The highlight of her presentation was explaining how the NIC research group achieves up- and down-regulation of CAR-T cells in vivo, essentially providing clinicians with an on/off switch for treating patients. Dr Benčina presented the NIC’s findings, which were published in the Nature Group Journal in January this year (Plaper, T., Merljak, E., Fink, T. et al. Designed allosteric protein logic. Cell Discov 10, 8 (2024). https://doi.org/10.1038/s41421-023-00635-y) and described how they managed to downregulate the activity of CAR-T cells (and selected other processes) by inserting a peptide into a loop of a target protein that retains its function.
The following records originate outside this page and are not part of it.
Lemma BottleNeck_width_truncates_to_zero_witness :
  bottleNeckWidth 1 63 1 = Some 0
  /\ exists st', BottleNeck 64 63 1 1 true 1 1 stage1State = Some (tt, st').
Proof.
  destruct (BottleNeck_width_truncates_to_zero 64 63 1 1 true 1 1
              stage1State) as (Hw & st' & Hrun & _);
    try (unfold SizeT.in_range, SizeT.modulus; lia);
    [unfold shapeOK; cbn; lia|].
  split; [exact Hw|]. exists st'. exact Hrun.
Defined.
(** The worker either leaves the state alone or takes the oldest event and
    raises the flag, which it does only when the flag was clear. *)
Lemma comprehensive_worker_cases (st : State) (now : Z) :
  startComprehensiveWorker st now = (st, None)
  \/ exists e rest,
       tokenQueue st = e :: rest
       /\ isAnalyzing st = false
       /\ analysisDelay <= now - detectedAt e
       /\ startComprehensiveWorker st now
          = ({| tokenQueue := rest; isAnalyzing := true; isStreaming := isStreaming st;
                processedSignatures := processedSignatures st; stats := stats st |},
             Some e).
Proof.
  unfold startComprehensiveWorker.
  destruct (isAnalyzing st) eqn:Ha; cbn [negb andb]; [auto|].
  destruct (tokenQueue st) as [|e rest] eqn:Hq; cbn [List.length Nat.ltb Nat.leb]; [auto|].
  destruct (now - detectedAt e <? analysisDelay) eqn:Hage.
  - left. destruct st; cbn in *; subst; reflexivity.
  - right. apply Z.ltb_ge in Hage. exists e, rest. auto.
Qed.

Lemma comprehensive_queue_bounded (r : Run State) :
  reachable r -> (List.length (tokenQueue (object r)) <= maxQueueSize)%nat.
Proof.
  induction 1 as [|r ev r' Hr IH Hf]; [cbn; lia|].
  fire_cases Hf; cbn [object].
  - destruct (comprehensive_handleMessage_queue (object r) m now) as (delta & Hq & Hd & _).
    rewrite Hq, length_app. destruct Hd as [->|(e & -> & _ & _ & Hl)]; cbn; lia.
  - destruct (comprehensive_worker_cases (object r) now) as [E|(e & rest & Hq & _ & _ & E)];
      rewrite E in Hw; injection Hw as <- <-; [exact IH|].
    cbn. rewrite Hq in IH. cbn in IH. lia.
  - exact IH.
  - exact IH.
Qed.

Lemma comprehensive_single_flight (r : Run State) :
  reachable r ->
  (isAnalyzing (object r) = false /\ inFlight r = [])
  \/ (isAnalyzing (object r) = true /\ exists e, inFlight r = [e]).
Proof.
  induction 1 as [|r ev r' Hr IH Hf]; [left; auto|].
  fire_cases Hf; cbn [object inFlight].
  - destruct (comprehensive_handleMessage_queue (object r) m now) as (delta & _ & _ & _ & Ha).
    rewrite Ha. exact IH.
  - destruct (comprehensive_worker_cases (object r) now) as [E|(e & rest & Hq & Ha & _ & E)];
      rewrite E in Hw; injection Hw as <- <-; cbn.
    + rewrite app_nil_r. exact IH.
    + destruct IH as [[_ ->]|[IH _]]; [|congruence].
      right. split; [reflexivity|]. exists e. reflexivity.
  - left. destruct IH as [[_ IH]|[_ [e IH]]]; [discriminate IH|].
    injection IH as _ ->. auto.
  - exact IH.
Qed.

Lemma comprehensive_entered_once (r : Run State) :
  reachable r ->
  NoDup (List.map eventSignature (entered r))
  /\ (forall e, In e (entered r) -> (eventSignature e ∈ processedSignatures (object r)))
  /\ (forall e, In e (tokenQueue (object r)) -> In e (entered r)).
Proof.
  induction 1 as [|r ev r' Hr (IHn & IHp & IHq) Hf];
    [split; [constructor|split; intros e []]|].
  fire_cases Hf; cbn [object entered]; auto.
  - destruct (comprehensive_handleMessage_queue (object r) m now) as (delta & Hq & Hd & Hsub & _).
    rewrite (pushed_app tokenQueue _ _ delta Hq), Hq.
    assert (Hincl : forall e, In e (tokenQueue (object r) ++ delta) ->
                              In e (entered r ++ delta)).
    { intros e He. apply in_app_or in He as [He|He]; apply in_or_app; auto. }
    destruct Hd as [->|(e & -> & Hnew & Hrec & _)].
    + rewrite !app_nil_r. split; [exact IHn|]. split; [|exact IHq].
      intros e He. apply Hsub, IHp, He.
    + split; [|split; [|exact Hincl]].
      * rewrite List.map_app. cbn [List.map]. apply NoDup_app. split; [exact IHn|].
        split; [|apply NoDup_singleton].
        intros s Hs Hs'. apply list_elem_of_singleton in Hs'. subst s.
        apply list_elem_of_In, in_map_iff in Hs as (e' & He' & Hin).
        apply Hnew. rewrite <- He'. apply IHp, Hin.
      * intros e' He'. apply in_app_or in He' as [He'|[<-|[]]]; [|exact Hrec].
        apply Hsub, IHp, He'.
  - destruct (comprehensive_worker_cases (object r) now) as [E|(e & rest & Hq & Ha & _ & E)];
      rewrite E in Hw; injection Hw as <- <-; cbn; auto.
    split; [exact IHn|]. split; [exact IHp|].
    intros e' He'. apply IHq. rewrite Hq. right. exact He'.
Qed.

(** No transition removes a signature from the processed set. *)
Lemma comprehensive_processed_grows (r r' : Run State) (ev : Event) :
  fire r ev = Some r' ->
  processedSignatures (object r) ⊆ processedSignatures (object r').
Proof.
  intros Hf. unfold fire in Hf. fire_cases Hf; cbn [object].
  - destruct (comprehensive_handleMessage_queue (object r) m now) as (delta & _ & _ & Hsub & _).
    exact Hsub.
  - destruct (comprehensive_worker_cases (object r) now) as [E|(e & rest & _ & _ & _ & E)];
      rewrite E in Hw; injection Hw as <- <-; reflexivity.
  - reflexivity.
  - reflexivity.
Qed.

(** A message only ever appends behind the events already queued. *)
Lemma comprehensive_message_appends (st : State) (m : Message) (now : Z) :
  exists delta, tokenQueue (handleMessage st m now) = tokenQueue st ++ delta.
Proof.
  destruct (comprehensive_handleMessage_queue st m now) as (delta & Hq & _). eauto.
Qed.

End ComprehensivePumpMonitorFacts.

Section OptimizedPumpMonitorFacts.
Import OptimizedPumpMonitor.

(** The listener appends at most one event, whose signature was new and is
    recorded; it never removes any. *)
Lemma processLogEvent_queue (st : State) (params : Notification) (now : Z) :
  exists delta,
    tokenQueue (processLogEvent st params now) = tokenQueue st ++ delta
    /\ (delta = []
        \/ exists e, delta = [e] /\ eventSignature e = signature params
                     /\ detectedAt e = now
                     /\ (signature params ∉ processedSignatures st)
                     /\ (signature params
                         ∈ processedSignatures (processLogEvent st params now))
                     /\ (List.length (tokenQueue st) < maxQueueSize)%nat)
    /\ (processedSignatures st ⊆ processedSignatures (processLogEvent st params now))
    /\ isAnalyzing (processLogEvent st params now) = isAnalyzing st.
Proof.
  unfold processLogEvent.
  destruct (bool_decide _) eqn:Hd.
  { exists []. rewrite app_nil_r. auto. }
  apply bool_decide_eq_false in Hd.
  destruct (negb (isActualTokenCreation (logs params))).
  { exists []. cbn. rewrite app_nil_r. auto. }
  cbn [tokenQueue processedSignatures isAnalyzing].
  destruct (Nat.ltb _ _) eqn:Hl.
  - apply Nat.ltb_lt in Hl. eexists. split; [reflexivity|].
    split; [|split; [set_solver|reflexivity]].
    right. eexists. split; [reflexivity|]. cbn. repeat split; auto; set_solver.
  - exists []. rewrite app_nil_r. split; [reflexivity|].
    split; [auto|]. split; [set_solver|reflexivity].
Qed.

Lemma optimized_handleMessage_queue (st : State) (m : Message) (now : Z) :
  exists delta,
    tokenQueue (handleMessage st m now) = tokenQueue st ++ delta
    /\ (delta = []
        \/ exists e, delta = [e]
                     /\ (eventSignature e ∉ processedSignatures st)
                     /\ (eventSignature e ∈ processedSignatures (handleMessage st m now))
                     /\ (List.length (tokenQueue st) < maxQueueSize)%nat)
    /\ (processedSignatures st ⊆ processedSignatures (handleMessage st m now))
    /\ isAnalyzing (handleMessage st m now) = isAnalyzing st.
Proof.
  unfold handleMessage.
  destruct (negb (isStreaming st)); [exists []; rewrite app_nil_r; auto|].
  destruct m as [id|params|]; try solve [exists []; rewrite app_nil_r; auto].
  destruct (processLogEvent_queue st params now) as (delta & Hq & Hd & Hp & Ha).
  exists delta. split; [exact Hq|]. split; [|auto].
  destruct Hd as [->|(e & -> & He & _ & Hn & Hi & Hl)]; [auto|].
  right. exists e. rewrite He. auto.
Qed.
(** * Collaborative canvas: operation log, room registry, gateway and replay

    A shallow embedding of the server-side operation log
    ([drawing-state.js]), the room registry ([rooms.js]), the socket
    handlers of [server.js] and the redraw loop of the client's
    [CanvasManager], with the properties of the design document stated
    over them.

    Conventions.
    - A JavaScript object whose keys are not fixed by the code (a stroke
      payload sent by a client) is a finite map from property names to
      JavaScript values; object spread is a union in which the later
      source wins.
    - Mutable objects are threaded explicitly: every method takes the
      state of its object and returns the new state with its result.
    - [Date.now()] is an input of the method that reads it. *)

From Stdlib Require Import ZArith QArith_base String List.
From stdpp Require Import gmap strings list pretty.

Local Close Scope Q_scope.
Local Open Scope string_scope.
Local Open Scope list_scope.
Local Open Scope Z_scope.

(** ** JavaScript values *)

(** The values that a JSON-decoded socket message can hold, together with
    [undefined].  Numbers are rationals: every finite double is one, and
    the code modelled here never computes with a number it received. *)
Unset Elimination Schemes.
Inductive value : Type :=
| VUndefined
| VNull
| VBool (b : bool)
| VNum (q : Q)
| VStr (s : string)
| VArr (elems : list value)
| VObj (fields : list (string * value)).
Set Elimination Schemes.

(** ToBoolean, as used by [a || b] and by [if (x)]. *)
Definition truthy (v : value) : bool :=
  match v with
  | VUndefined | VNull => false
  | VBool b => b
  | VNum q => negb (Qeq_bool q (inject_Z 0))
  | VStr s => negb (String.eqb s "")
  | VArr _ | VObj _ => true
  end.

(** The characters of a string, each as a one-character string. *)
Fixpoint chars (s : string) : list value :=
  match s with
  | EmptyString => []
  | String a rest => VStr (String a EmptyString) :: chars rest
  end.

(** [indexed l] is the own-property list of an array-like: the elements
    under their decimal indices. *)
Definition indexed (l : list value) : list (string * value) :=
  imap (fun (i : nat) (v : value) => (pretty i, v)) l.

(** [assign m kvs] writes the bindings of [kvs] into [m] from left to
    right, a later binding of a key replacing an earlier one. *)
Definition assign (m : gmap string value) (kvs : list (string * value))
  : gmap string value :=
  fold_left (fun acc kv => <[kv.1 := kv.2]> acc) kvs m.

(** The own enumerable properties that [{...v}] copies: those of an
    object, the indexed elements of an array or of a string, and nothing
    for [undefined], [null], booleans and numbers. *)
Definition own_props (v : value) : gmap string value :=
  match v with
  | VObj fields => assign ∅ fields
  | VArr elems => assign ∅ (indexed elems)
  | VStr s => assign ∅ (indexed (chars s))
  | VUndefined | VNull | VBool _ | VNum _ => ∅
  end.

(** [{...a, ...b}] on property maps: the properties of [b] replace those
    of [a]. *)
Definition spread (a b : gmap string value) : gmap string value := b ∪ a.

(** ** The operation log ([class DrawingState]) *)

Module DrawingState.

(** An element of [this.operations].  Both methods that push one build
    it as an object literal that ends with [id: this.operationCounter++,
    timestamp: Date.now()]: [op_props] holds the properties listed before
    these two (the spread of the argument of [addOperation]; for
    [clear()], [type: 'clear']), and [op_id] and [op_timestamp] the two
    numbers. *)
Record Operation : Type := mkOperation {
  op_props : gmap string value;
  op_id : Z;
  op_timestamp : Z
}.

(** The object itself: [id] and [timestamp] are written last and replace
    what was copied under those names. *)
Definition object (op : Operation) : gmap string value :=
  <["timestamp" := VNum (inject_Z (op_timestamp op))]>
    (<["id" := VNum (inject_Z (op_id op))]> (op_props op)).

(** The property read [op[k]]. *)
Definition get (op : Operation) (k : string) : value :=
  default VUndefined (object op !! k).

(** The object state: [operations], [operationCounter] and the set
    [undoneOperations].  The counter is a JavaScript number; an array
    holds fewer than 2^32 elements, so the counter stays far below 2^53
    and [++] is exact integer increment. *)
Record state : Type := mkState {
  operations : list Operation;
  operationCounter : Z;
  undoneOperations : gset Z
}.

(** [constructor()] *)
Definition new : state :=
  {| operations := []; operationCounter := 0; undoneOperations := ∅ |}.

(** [addOperation(operation)]: [{...operation, id: counter++,
    timestamp: Date.now()}] is pushed, the undone set is cleared, and
    the stored operation is returned. *)
Definition addOperation (now : Z) (operation : gmap string value) (st : state)
  : state * Operation :=
  let op := {| op_props := operation;
               op_id := operationCounter st;
               op_timestamp := now |} in
  ({| operations := operations st ++ [op];
      operationCounter := operationCounter st + 1;
      undoneOperations := ∅ |},
   op).

(** What [undo()] and [redo()] return when they find a target:
    [{type: 'undo', operationId}] or [{type: 'redo', operationId}]. *)
Inductive result : Type :=
| Undo (operationId : Z)
| Redo (operationId : Z).

Definition operationId (r : result) : Z :=
  match r with Undo i | Redo i => i end.

(** The loop of [undo()]: [n] is [i + 1] for the loop index [i], which
    runs from [operations.length - 1] down to [0]; the first operation
    met whose id is not in the undone set is the target.  The index is
    always below the length, so the lookup never misses. *)
Fixpoint undo_scan (ops : list Operation) (undone : gset Z) (n : nat)
  : option Z :=
  match n with
  | O => None
  | S i =>
      match ops !! i with
      | Some op =>
          if decide (op_id op ∈ undone) then undo_scan ops undone i
          else Some (op_id op)
      | None => None
      end
  end.

(** [undo()]: the target's id is added to the undone set; [null] when
    the loop finds none. *)
Definition undo (st : state) : state * option result :=
  match undo_scan (operations st) (undoneOperations st)
          (length (operations st)) with
  | Some i =>
      ({| operations := operations st;
          operationCounter := operationCounter st;
          undoneOperations := {[i]} ∪ undoneOperations st |},
       Some (Undo i))
  | None => (st, None)
  end.

(** The loop of [redo()], from a given value of [lastUndoneId]: the
    variable is replaced by the id of each operation that is in the
    undone set and has a larger id. *)
Definition redo_from (undone : gset Z) (ops : list Operation) (a : Z) : Z :=
  fold_left
    (fun lastUndoneId op =>
       if bool_decide (op_id op ∈ undone) && (op_id op >? lastUndoneId)%Z
       then op_id op else lastUndoneId)
    ops a.

(** [lastUndoneId] starts at [-1]. *)
Definition redo_scan (ops : list Operation) (undone : gset Z) : Z :=
  redo_from undone ops (-1).

(** [redo()]: when the loop moved [lastUndoneId] off [-1], that id is
    deleted from the undone set; otherwise [null]. *)
Definition redo (st : state) : state * option result :=
  let lastUndoneId := redo_scan (operations st) (undoneOperations st) in
  if bool_decide (lastUndoneId ≠ -1) then
    ({| operations := operations st;
        operationCounter := operationCounter st;
        undoneOperations := undoneOperations st ∖ {[lastUndoneId]} |},
     Some (Redo lastUndoneId))
  else (st, None).

(** [getActiveOperations()] *)
Definition getActiveOperations (st : state) : list Operation :=
  filter (fun op => op_id op ∉ undoneOperations st) (operations st).

(** [getFullState()].  The receiver rebuilds a set from the
    [undoneOperations] array, so the array is kept as the set it
    lists. *)
Definition getFullState (st : state) : list Operation * gset Z * Z :=
  (operations st, undoneOperations st, operationCounter st).

(** [clear()]: pushes [{type: 'clear', id: counter++, timestamp}] and
    clears the undone set. *)
Definition clear (now : Z) (st : state) : state * Operation :=
  let clearOp := {| op_props := {[ "type" := VStr "clear" ]};
                    op_id := operationCounter st;
                    op_timestamp := now |} in
  ({| operations := operations st ++ [clearOp];
      operationCounter := operationCounter st + 1;
      undoneOperations := ∅ |},
   clearOp).

(** [getStats()] *)
Definition getStats (st : state) : nat * nat * nat :=
  (length (operations st),
   length (getActiveOperations st),
   size (undoneOperations st)).

(** A call of one of the four mutating methods, with the inputs it
    reads. *)
Inductive call : Type :=
| CallAdd (now : Z) (operation : gmap string value)
| CallClear (now : Z)
| CallUndo
| CallRedo.

Definition exec (c : call) (st : state) : state :=
  match c with
  | CallAdd now operation => (addOperation now operation st).1
  | CallClear now => (clear now st).1
  | CallUndo => (undo st).1
  | CallRedo => (redo st).1
  end.

(** The log after a sequence of calls on a fresh [DrawingState]. *)
Definition run (cs : list call) : state :=
  fold_left (fun st c => exec c st) cs new.

(** The ids of the stored operations, in history order. *)
Definition ids (st : state) : list Z := op_id <$> operations st.

(** An operation is visible when its id is not in the undone set. *)
Definition visible (st : state) (op : Operation) : Prop :=
  op_id op ∉ undoneOperations st.

End DrawingState.

(** ** The client's replay of the log ([class CanvasManager]) *)

Module CanvasManager.

(** A path point [{x, y}]. *)
Record point : Type := mkPoint { px : Q; py : Q }.

(** An element of the client's [this.operations], as the redraw loop
    reads it: its [id], its [type], and for a stroke the [points],
    [color], [size] and [tool] of the wire format.  [Other] is an
    operation whose [type] is neither ['stroke'] nor ['clear']. *)
Inductive Operation : Type :=
| Stroke (id : Z) (points : list point) (color : string) (size : Q)
         (tool : string)
| Clear (id : Z)
| Other (id : Z).

Definition op_id (op : Operation) : Z :=
  match op with Stroke i _ _ _ _ | Clear i | Other i => i end.

(** What is on the canvas.  Pixels are not modelled: the canvas is the
    sequence of paths stroked onto it since it was last wiped by
    [clearRect(0, 0, width, height)], each with the arguments
    [renderStroke] was given. *)
Record path : Type := mkPath {
  path_points : list point;
  path_color : string;
  path_size : Q;
  path_eraser : bool
}.

Definition blank : list path := [].

(** A method either returns or throws a [TypeError]; both carry the
    state the object is left in. *)
Inductive outcome (A : Type) : Type :=
| Returned (a : A)
| TypeError (a : A).
Arguments Returned {A} a.
Arguments TypeError {A} a.

(** [renderStroke(points, color, size, isEraser)].  An empty path
    returns at once.  Otherwise the path is begun at [points[0]]; with
    more than two points it is continued by curves, and in every other
    case by [lineTo(points[1].x, points[1].y)], which reads a property
    of [undefined] and throws when there is exactly one point.  The
    path reaches the canvas at [ctx.stroke()], after that line. *)
Definition renderStroke (points : list point) (color : string) (size : Q)
    (isEraser : bool) (canvas : list path) : outcome (list path) :=
  match points with
  | [] => Returned canvas
  | [_] => TypeError canvas
  | _ => Returned (canvas ++ [mkPath points color size isEraser])
  end.
Lemma loop_loop_nat p s : loop p step s = loop_nat (Pos.to_nat p) step s.
Proof.
  revert s; induction p as [p IH|p IH|]; intros s.
  - rewrite Pos2Nat.inj_xI. simpl. destruct (step s) as [[s'|r]| | |]; simpl; auto.
    replace (Pos.to_nat p + (Pos.to_nat p + 0))%nat with (Pos.to_nat p + Pos.to_nat p)%nat by lia.
    rewrite loop_nat_add, IH.
    destruct (loop_nat _ _ s') as [[?|?]| | |]; simpl; auto.
  - rewrite Pos2Nat.inj_xO. cbn [loop].
    replace (2 * Pos.to_nat p)%nat with (Pos.to_nat p + Pos.to_nat p)%nat by lia.
    rewrite loop_nat_add, IH.
    destruct (loop_nat _ _ s) as [[?|?]| | |]; simpl; auto.
  - simpl. destruct (step s) as [[?|?]| | |]; simpl; auto.
Qed.

(** Partial correctness: an invariant of the loop and what leaving it gives. *)
Lemma iterate_inv (Inv : S → Prop) (Post : R → Prop) p s r :
  (∀ s s', Inv s → step s = Ok (inl s') → Inv s') →
  (∀ s r, Inv s → step s = Ok (inr r) → Post r) →
  Inv s → iterate p step s = Ok r → Post r.
Proof.
  intros Hinl Hinr Hs. unfold iterate. rewrite loop_loop_nat.
  revert s Hs. induction (Pos.to_nat p) as [|n IH]; intros s Hs; simpl; [done|].
  destruct (step s) as [[s'|r']| | |] eqn:E; simpl; try done.
  - apply IH; eauto.
  - intros [= <-]; eauto.
Qed.

(** Termination: a non-negative measure below the fuel that every iteration decreases. *)
Lemma iterate_returns (Inv : S → Prop) (m : S → Z) p s :
  (∀ s, Inv s → returns (step s)) →
  (∀ s s', Inv s → step s = Ok (inl s') → Inv s' ∧ 0 ≤ m s' < m s)%Z →
  Inv s → (m s < Z.pos p)%Z → returns (iterate p step s).
Proof.
  intros Hret Hdec Hs Hm. unfold iterate. rewrite loop_loop_nat.
  assert (Hn : (m s < Z.of_nat (Pos.to_nat p))%Z) by lia.
  assert (Hpos : (0 < Pos.to_nat p)%nat) by lia.
  clear Hm. revert s Hs Hn Hpos. induction (Pos.to_nat p) as [|n IH]; intros s Hs Hn Hpos; simpl; [lia|].
  specialize (Hret s Hs) as Hr.
  destruct (step s) as [[s'|r']| | |] eqn:E; simpl in *; try done.
  destruct (Hdec s s' Hs E) as [Hs' ?].
  apply IH; auto; lia.
Qed.

(** A loop whose body always succeeds either leaves or runs forever. *)
Lemma iterate_ok_or_hang p s :
  (∀ s, ∃ r, step s = Ok r) → (∃ r, iterate p step s = Ok r) ∨ iterate p step s = Hang.
Proof.
  intros Hok. unfold iterate. rewrite loop_loop_nat. revert s.
  induction (Pos.to_nat p) as [|n IH]; intros s; simpl; [by right|].
  destruct (Hok s) as [[s'|r] ->]; simpl; [apply IH|left; by eexists].
Qed.
(** As long as the body succeeds, so does a loop that returns. *)
Lemma iterate_ok (Inv : S → Prop) p s :
  (∀ s s', Inv s → step s = Ok (inl s') → Inv s') → (∀ s, Inv s → ∃ r, step s = Ok r) →
  Inv s → returns (iterate p step s) → ∃ r, iterate p step s = Ok r.
Proof.
  intros Hinv Hok. unfold iterate. rewrite loop_loop_nat. revert s.
  induction (Pos.to_nat p) as [|n IH]; intros s Hs Hr; simpl in *; [done|].
  destruct (Hok s Hs) as [[s'|r] E]; rewrite E in *; simpl in *; [|by eexists]. apply IH; [by eapply Hinv|done].
Qed.
End loops.

(** A loop simulates another one, step for step, through [f] and [g]. *)
Lemma iterate_simulation {S R S' R'} (step : S → outcome (S + R)) (step' : S' → outcome (S' + R')) (f : S → S') (g : R → R') (Inv : S → Prop) p s :
  (∀ s s', Inv s → step s = Ok (inl s') → Inv s') →
  (∀ s, Inv s → step' (f s) = (r ← step s; Ok (match r with inl s' => inl (f s') | inr r => inr (g r) end))) →
  Inv s → iterate p step' (f s) = (r ← iterate p step s; Ok (g r)).
Proof.
  intros Hinv Hstep Hs. unfold iterate. rewrite !loop_loop_nat.
  revert s Hs. induction (Pos.to_nat p) as [|n IH]; intros s Hs; simpl; [done|].
  rewrite Hstep by done. destruct (step s) as [[s'|r]| | |] eqn:E; simpl; try done. apply IH. by eapply Hinv.
Qed.


(** ** Adjacent pairs of a list *)

Fixpoint chain {A} (R : A → A → Prop) (l : list A) : Prop :=
  match l with
  | a :: (b :: _) as l' => R a b ∧ chain R l'
  | _ => True
  end.

Section chains.
Context {A : Type}.
Implicit Types (R : A → A → Prop) (l : list A).

Lemma chain_lookup R l :
  chain R l ↔ ∀ i a b, l !! i = Some a → l !! S i = Some b → R a b.
Proof.
  induction l as [|x l IH]; [split; [intros _ [|i]; done|done]|].
  destruct l as [|y l]; [split; [intros _ [|i]; done|done]|].
  change (chain R (x :: y :: l)) with (R x y ∧ chain R (y :: l)). rewrite IH. split.
  - intros [HR H] [|i] a b Ha Hb; simpl in *; [congruence | by eapply (H i)].
  - intros H. split; [by apply (H 0) | intros i a b Ha Hb; by apply (H (S i))].
Qed.

Lemma chain_mono R R' l : (∀ a b, R a b → R' a b) → chain R l → chain R' l.
Proof. rewrite !chain_lookup; eauto. Qed.

Lemma chain_mono_in R R' l :
  (∀ a b, a ∈ l → b ∈ l → R a b → R' a b) → chain R l → chain R' l.
Proof.
  rewrite !chain_lookup. intros Hm H i a b Ha Hb.
  apply Hm; eauto using list_elem_of_lookup_2.
Qed.

Lemma chain_tail R x l : chain R (x :: l) → chain R l.
Proof. destruct l; simpl; tauto. Qed.

Lemma chain_app_inv R l1 l2 : chain R (l1 ++ l2) → chain R l1 ∧ chain R l2.
Proof.
  induction l1 as [|x l1 IH]; simpl; [done|].
  destruct l1 as [|y l1]; simpl in *; [intros H; split; [done | by eapply chain_tail]|].
  intros [? H]; apply IH in H; tauto.
Qed.

Lemma chain_join R l1 x l2 : chain R (l1 ++ x :: l2) ↔ chain R (l1 ++ [x]) ∧ chain R (x :: l2).
Proof.
  induction l1 as [|y l1 IH]; simpl; [tauto|].
  destruct l1 as [|z l1]; simpl in *; [tauto|].
  rewrite IH; tauto.
Qed.

Lemma chain_snoc R l x :
  chain R (l ++ [x]) ↔ chain R l ∧ (∀ y, last l = Some y → R y x).
Proof.
  induction l as [|a l IH]; simpl; [split; [by split; [|intros ?] | done]|].
  destruct l as [|b l]; simpl in *.
  - split; [intros [? _]; split; [done|by intros ? [= <-]] | intros [_ H]; auto].
  - rewrite IH. tauto.
Qed.

Lemma chain_cons R l x :
  chain R (x :: l) ↔ chain R l ∧ (∀ y, head l = Some y → R x y).
Proof.
  destruct l as [|y l]; simpl; [split; [by split; [|intros ?] | done]|].
  split; [intros [? ?]; split; [done|by intros ? [= <-]] | intros [? H]; auto].
Qed.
Dr Benčina continued by also presenting an upregulation solution in which the response of a protein (again to various selected processes including CAR-T) is achieved by inserting a cleaved ligand-binding protein that is only activated when its two halves are rejoined. This reassembly only occurs when we introduce a cognate physiological ligand or a clinically approved drug in vivo. In layman’s terms, the key and the lock come together to activate the effect of the drug. The article on this topic was published by the NIC in Nature Group Journal in September 2022 (Rihtar, E., Lebar, T., Lainšček, D. et al. Chemically inducible split protein regulators for mammalian cells. Nat Chem Biol 19, 64–71 (2023). https://doi.org/10.1038/s41589-022-01136-x).
The implications of such control mechanisms for clinical practise are immense. The challenge for the CTGCT is to get clinicians to recognise this too and join forces to develop new drugs for the unmet needs of patients around the world.